Et je veux bien rappeler dans ce cadre et par la même occasion le sens qu’on doit assigner à la dignité de l’Homme, très chère pour tous et pour toutes, partout et en tout temps. La dignité d’un être humain n’est ni un concept, ni un slogan, mais un objectif ultime, qui doit être commun à tout Tunisien et à toute Tunisienne et que sa reconnaissance et son accomplissement sont nécessaires pour le développement et pour le progrès social de l’individu, de la famille, de la société et de la nation. La Déclaration Universelle des Droits de l’Homme, reconnaît dans son préambule que «la dignité inhérente à tous les membres de la famille humaine et de leurs droits égaux et inaliénables constitue le fondement de la liberté, de la justice et de la paix dans le monde». Ce n’est qu’à travers sa conscience, ses émotions et sa liberté, caractéristiques propres et singulières de l’Homme, que chaque individu ressent la réalité de sa dignité. Et c’est par le biais de ce sentiment et de ces émotions qu’il exercera le choix de ses actions et celui de la philosophie de sa vie.
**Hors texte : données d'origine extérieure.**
End TlsConfigProperties.

(** * The properties on the scenarios *)

Section Scenarios.
Import SimplePlatform Scenario.

(** A fresh deployment: [generate_files] creates both files, the
    certificate is valid for just under 3650 days, and loading it publishes
    exactly its fingerprint. *)
Example fresh_deployment_runs :
  generate_files config configured = Return tt generated
  /\ is_disk_cert_valid true generated = Return (Some 3649) generated
  /\ read_certificate_from_disk generated = Return tt loaded.
Proof. split; [|split]; vm_compute; reflexivity. Qed.

Example fresh_deployment_roundtrip :
  (content <$> st_files generated !! cert_path)
    ≫= (fun pem => Some (load_certificate FILETYPE_PEM pem))
  = Some (inr own_certificate)
  /\ (content <$> st_files generated !! key_path)
       ≫= (fun pem => Some (load_privatekey FILETYPE_PEM pem))
     = Some (inr generated_key).
Proof. split; vm_compute; reflexivity. Qed.

(** The reload after the key file was spoilt raises from [load_privatekey]. *)
Example failed_reload_raises :
  read_certificate_from_disk replaced
  = Raise (CryptoError "no start line") failed_reload.
Proof. vm_compute. reflexivity. Qed.




Lemma is_disk_cert_valid_reraises_witness :
  (exists s', is_disk_cert_valid true unreadable = Raise (IOError cert_path) s'
              /\ length (st_log s') = S (length (st_log unreadable)))
  /\ (exists s', is_disk_cert_valid true garbage
                 = Raise (CryptoError "no start line") s'
                 /\ length (st_log s') = S (length (st_log garbage))).
Proof.
  split.
  - eexists. split.
    + apply (proj1 (is_disk_cert_valid_reraises (H := platform) unreadable true
                      (File false (content issued_file))
                      ltac:(vm_compute; reflexivity))).
      reflexivity.
    + reflexivity.
  - eexists. split.
    + apply (proj2 (is_disk_cert_valid_reraises (H := platform) garbage true garbage_file
                      ltac:(vm_compute; reflexivity))
                   (CryptoError "no start line") eq_refl).
      vm_compute. reflexivity.
    + reflexivity.
Defined.

Lemma sha256_fingerprint_unpadded_base64_witness :
  sha256_fingerprint_of own_certificate
  = "r7xG+ffimhT9ZnCf9IgPDyr7BPpW7ZnfRbZ8KKuuTkA"%string
  /\ hexdigest (SHA256.digest (dump_certificate FILETYPE_ASN1 own_certificate))
     = "afbc46f9f7e29a14fd66709ff4880f0f2afb04fa56ed99df45b67c28abae4e40"%string
  /\ String.length (sha256_fingerprint_of own_certificate) = 43%nat
  /\ sha256_fingerprint_of
       (generated_certificate "example.org" 1700000000 generated_key)
     = sha256_fingerprint_of own_certificate
  /\ sha256_fingerprint_of issued_certificate
     <> sha256_fingerprint_of own_certificate.
Proof.
  destruct (sha256_fingerprint_unpadded_base64 (H := platform) own_certificate)
    as (_ & _ & _ & Hlen & _ & Hdet & Hiff & _).
  split; [vm_compute; reflexivity|]. split; [vm_compute; reflexivity|].
  split; [exact Hlen|]. split; [apply Hdet; reflexivity|].
  intros Heq. apply Hiff in Heq. vm_compute in Heq. discriminate.
Defined.
(** * SimFin API client (src/index.js): validation and request construction

    A shallow embedding of the [SimFin] class: the JavaScript values its
    methods receive, the Joi schemas it declares, the request options it
    hands to the HTTP collaborator, and the properties of the
    validate-then-fetch methods. *)

From Stdlib Require Import ZArith QArith Ascii String DecimalString List Bool Lia.
From Stdlib Require DecimalPos DecimalZ.
From stdpp Require Import gmap strings list.

Local Open Scope string_scope.
Local Open Scope Z_scope.

(** ** JavaScript values *)

(** A JavaScript number: a finite number is taken at its exact rational
    value (every double is one; both zeros are the rational zero), next to
    [NaN] and the two infinities. *)
Inductive number : Type :=
  | Finite (q : Q)
  | NaN
  | Infinity (negative : bool).

(** Strings are sequences of code units, here the 8-bit characters of
    [string].  Objects are maps from property names to values. *)
#[warnings="-register-all"] Inductive value : Type :=
  | VUndefined
  | VNull
  | VBool (b : bool)
  | VNumber (n : number)
  | VString (s : string)
  | VArray (items : list value)
  | VObject (props : gmap string value).
(** [s[1:-1]] is [s] without its first and its last character. *)
Lemma slice_1_m1 (s : string) :
  Py.slice 1 (-1) s = Spec.remove_first_last s.
Proof.
  destruct s as [|c s]; [reflexivity|].
  unfold Py.slice, Py.slice_index.
  cbn [String.length Spec.remove_first_last].
  rewrite Nat2Z.inj_succ.
  replace (1 <? 0) with false by reflexivity.
  replace (-1 <? 0) with true by reflexivity.
  replace (Z.min 1 (Z.succ (Z.of_nat (String.length s)))) with 1 by lia.
  replace (Z.max (-1 + Z.succ (Z.of_nat (String.length s))) 0)
    with (Z.of_nat (String.length s)) by lia.
  change (Z.to_nat 1) with 1%nat.
  replace (Z.to_nat (Z.of_nat (String.length s) - 1))
    with (String.length s - 1)%nat by lia.
  cbn [substring]. apply substring_0_remove_last.
Qed.

Lemma startswith_space (c : ascii) (s : string) :
  Py.isspace c = true -> Py.startswith (String c s) MARKER = false.
Proof.
  intros Hc.
  change (Py.startswith (String c s) MARKER)
    with (if Ascii.eqb ";" c then Py.startswith s " ## " else false).
  destruct (Ascii.eqb ";" c) eqn:E; [|reflexivity].
  apply Ascii.eqb_eq in E. subst c. discriminate.
Qed.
La collectivité, l’Etat en tête, est tenue alors de reconnaître la liberté due à chaque individu pour exercer ses choix, et toujours la protéger par une tolérance exigée de toutes les composantes de la société, individus et institutions, et par l’accomplissement de ses droits économiques, sociaux et culturels ainsi que ses droits civils et politiques et ses droits à un environnement sain et à un développement durable. L’article 22 de la Constitution de 2022 stipule que «l’Etat garantit aux citoyens et aux citoyennes les libertés et les droits individuels et collectifs. Il leur assure les conditions d’une vie digne». Or, pouvons-nous réellement parler de dignité lorsqu’un citoyen trouve des difficultés pour boucler ses fins de mois, pour manger à sa faim et pour se soigner correctement, qu’il peine sérieusement pour éduquer et instruire ses enfants et quand il est impuissant devant son pouvoir d’achat qui fond et sa misère qui s’accroît de jour en jour ?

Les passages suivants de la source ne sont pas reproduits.